When I complain that too many games focus solely on violence, I do not mean to place blame solely on the shoulders of the game developers: from a purely technical point of view, implementing anything other than relatively simple action is damned difficult. Spector’s article does a much better job of explaining the problem than I ever could, but the essential conundrum is this:

-As technology increases, game developers want to branch out and explore what videogaming can be.

-Videogaming technology is still nowhere near advanced enough to handle legitimate physical/conversational, AI or  realistic, on-the-fly character animations — things that would be more or less necessary for games that require more than just a quick trigger finger. If a character is supposed to talk other characters out of doing something, a dynamic and extremely intelligent conversation engine must also exist in order for the task not to feel contrived and artificial.

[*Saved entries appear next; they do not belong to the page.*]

(* ===== verification/TlsInstance.v ===== *)
(** * The TLS state machines behind the connection

    [TlsClient] and [TlsServer] as an instance of the class [Tls] the connection
    is modelled over, so that every theorem about connections holds of
    connections that run the handshake of [src/dsquic/tls.py]; and whole
    connections run that way. *)

From Stdlib Require Import Strings.String QArith.
From S2P Require Import Prelude Buffer Frames Packet TransportParameters RangeSet Streams StreamManager.
From S2P Require Import Congestion NewReno Recovery Crypto Protection Retry TlsInterface Spaces ConnState ConnRecv.
From S2P Require Import ConnSend ConnRuns Handshake KeySchedule TlsCore TlsClient TlsServer TlsRuns.
#[local] Open Scope Z_scope.

Section instance.
Context `{HP : Primitives} `{HT : TlsPrimitives}.

(** [replace(config, transport_parameters=...)] *)
Definition with_client_parameters (p : bytes) (c : ClientConfig) : ClientConfig :=
  mkClientConfig (cfg_server_name c) (cfg_alpn c) p (cfg_ca_certificates c) (cfg_insecure_skip_verify c)
    (cfg_verification_time c) (cfg_key_share_groups c) (cfg_session_ticket c) (cfg_cipher_suites c) (cfg_early_data c).
Definition with_server_parameters (p : bytes) (c : ServerConfig) : ServerConfig :=
  mkServerConfig (scfg_certificate_chain c) (scfg_signing_key c) (scfg_alpn c) p (scfg_ticket_key c).

(** [Connection.tls] when it is set *)
Definition TlsMachine : Type := TlsClient + TlsServer.

(** A method both classes inherit *)
Definition on_machine {A} (m : M HandshakeState A) : M TlsMachine A := λ t,
  match t with
  | inl c => let '(r, c') := on_hs m c in (r, inl c')
  | inr s => let '(r, s') := at_hs m s in (r, inr s')
  end.

Definition machine_start (now : Q) : M TlsMachine unit := λ t,
  match t with
  | inl c => let '(r, c') := start now c in (r, inl c')
  | inr _ => (Raise AssertionError, t)
  end.
Definition machine_receive (level : EncryptionLevel) (data : bytes) (now : Q) : M TlsMachine unit := λ t,
  match t with
  | inl c => let '(r, c') := receive level data now c in (r, inl c')
  | inr s => let '(r, s') := receive level data now s in (r, inr s')
  end.
Definition machine_take_events (t : TlsMachine) : list TlsEvent * TlsMachine :=
  match t with
  | inl c => let '(l, h) := hs_take_events (tc_hs c) in (l, inl (set_tc_hs h c))
  | inr s => let '(l, h) := hs_take_events (ts_hs s) in (l, inr (set_ts_hs h s))
  end.

(** Each connection draws its random values and keys from its own source. *)
Definition tls_machines : Tls := {|
  tls_state := TlsMachine;
  tls_client_config := ClientConfig * Entropy;
  tls_server_config := ServerConfig * Entropy;
  client_early_data c := cfg_early_data c.1;
  client_ticket_parameters c := st_transport_parameters <$> cfg_session_ticket c.1;
  tls_new_client c p := inl (new_TlsClient (with_client_parameters p c.1) None None c.2);
  tls_new_server c p := inr (new_TlsServer (with_server_parameters p c.1) None None c.2);
  tls_start := machine_start;
  tls_receive := machine_receive;
  tls_take_events := machine_take_events;
  tls_early_secret t := match t with inl c => tc_early_secret c | inr s => ts_early_secret s end;
  tls_cipher_suite t := match t with inl c => hs_cipher_suite (tc_hs c) | inr s => hs_cipher_suite (ts_hs s) end;
  tls_early_data_accepted t := match t with inl c => tc_early_data_accepted c | inr s => ts_early_data_accepted s end;
  tls_resumed t := match t with inl c => tc_resumed c | inr s => ts_resumed s end;
  tls_client_transport_parameters t := match t with inl _ => [] | inr s => ts_client_transport_parameters s end |}.
End instance.

(** ** Connections over the real handshake *)

#[local] Existing Instance tls_machines | 0.

Abbreviation TlsConnection := (Connection (H := tls_machines)).

Definition tls_client_connection (now : Q) (ticket : option SessionTicket) : result TlsConnection :=
  c ← new_Connection true (Some (sample_client_config ticket None, sample_entropy 3)) None toy_config None
        (replicate 8 xc1) (replicate 8 xd1);
  match connect now c with (Ok tt, c') => Ok c' | (Raise e, _) => Raise e end.
Definition tls_server_connection : result TlsConnection :=
  new_Connection false None (Some (sample_server_config, sample_entropy 5)) toy_config None (replicate 8 xe1) [].

(** A request on the first stream *)
Definition request : M TlsConnection unit := i ← open_stream; send_stream_data i (ascii_bytes "GET /") true.

(** A first connection, and the ticket it leaves the client *)
Definition tls_handshake : result (TlsConnection * TlsConnection) :=
  c ← tls_client_connection 0 None; s ← tls_server_connection; exchange_flights 0 c s.
Definition ticket_of_connection (c : TlsConnection) : option SessionTicket :=
  match cn_tls c with Some (inl t) => head (tc_session_tickets t) | _ => None end.

(** A second one that offers the ticket and asks before the handshake *)
Definition tls_resumption (ticket : option SessionTicket) : result (TlsConnection * TlsConnection) :=
  c ← tls_client_connection 5 ticket; s ← tls_server_connection;
  match request c with
  | (Ok _, c) => exchange_flights 5 c s
  | (Raise e, _) => Raise e
  end.

(** The parts work together over the real handshake.  Two connections whose
    TLS is the client and the server of tls.py complete a first handshake, and
    the client is left with one session ticket.  A second connection that offers
    it and writes a request before its first datagram leaves is resumed with
    early data accepted: the server has the whole request, the end of the stream
    included, before the handshake completes, and both sides then complete and
    confirm it. *)
Theorem zero_rtt_over_tls :
  match '(c1, s1) ← tls_handshake; '(c2, s2) ← tls_resumption (ticket_of_connection c1); Ok (c1, s1, c2, s2) with
  | Ok (c1, s1, c2, s2) =>
      cn_state c1 = CONNECTED ∧ cn_state s1 = CONNECTED ∧ cn_state c2 = CONNECTED ∧ cn_state s2 = CONNECTED ∧
      cn_events c2 = [HandshakeCompleted "hq-interop"; HandshakeConfirmed "hq-interop"] ∧
      cn_events s2 = StreamDataReceived 0 (ascii_bytes "GET /") true :: cn_events c2 ∧
      (tls_early_data_accepted <$> cn_tls c2) = Some true ∧ (tls_early_data_accepted <$> cn_tls s2) = Some true
  | Raise _ => False
  end.
Proof. vm_compute. repeat split. Qed.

-As AI technology stays more or less the same, graphics technology increases exponentially.

-As graphics technology gets better and better with each generation, gamers expect a comparable degree of depth to the actual gameplay, meaning AI.

-Since developers can only deliver on the former and not the latter, they must either try to “trick” the player (see: the “flanking” bad guys in F.E.A.R.) or create a game that does not require a level of player interaction beyond physical combat.

As it stands, violent, action-oriented games are easier for everyone involved: production teams know their way around the genre, audiences are more accepting of them, and distributors feel that a game with action sells a hell of a lot better than a game without it — ignoring, of course, the fact that two of the highest-selling games of all-time (Myst and The Sims) involve almost no violence whatsoever.

In the end, there’s no easy answer to the question of violence in videogames. Violent games can be entertaining and provocative and comparatively easy to create, but their redundancies and general lack of maturity contribute to gaming’s status as an art form in the earliest stages of its infancy.

As gaming grows older, it — and we — will have to put down the guns, the swords, the grenades and the molotovs and find a different way of telling a compelling story. When that day actually comes is anyone’s guess.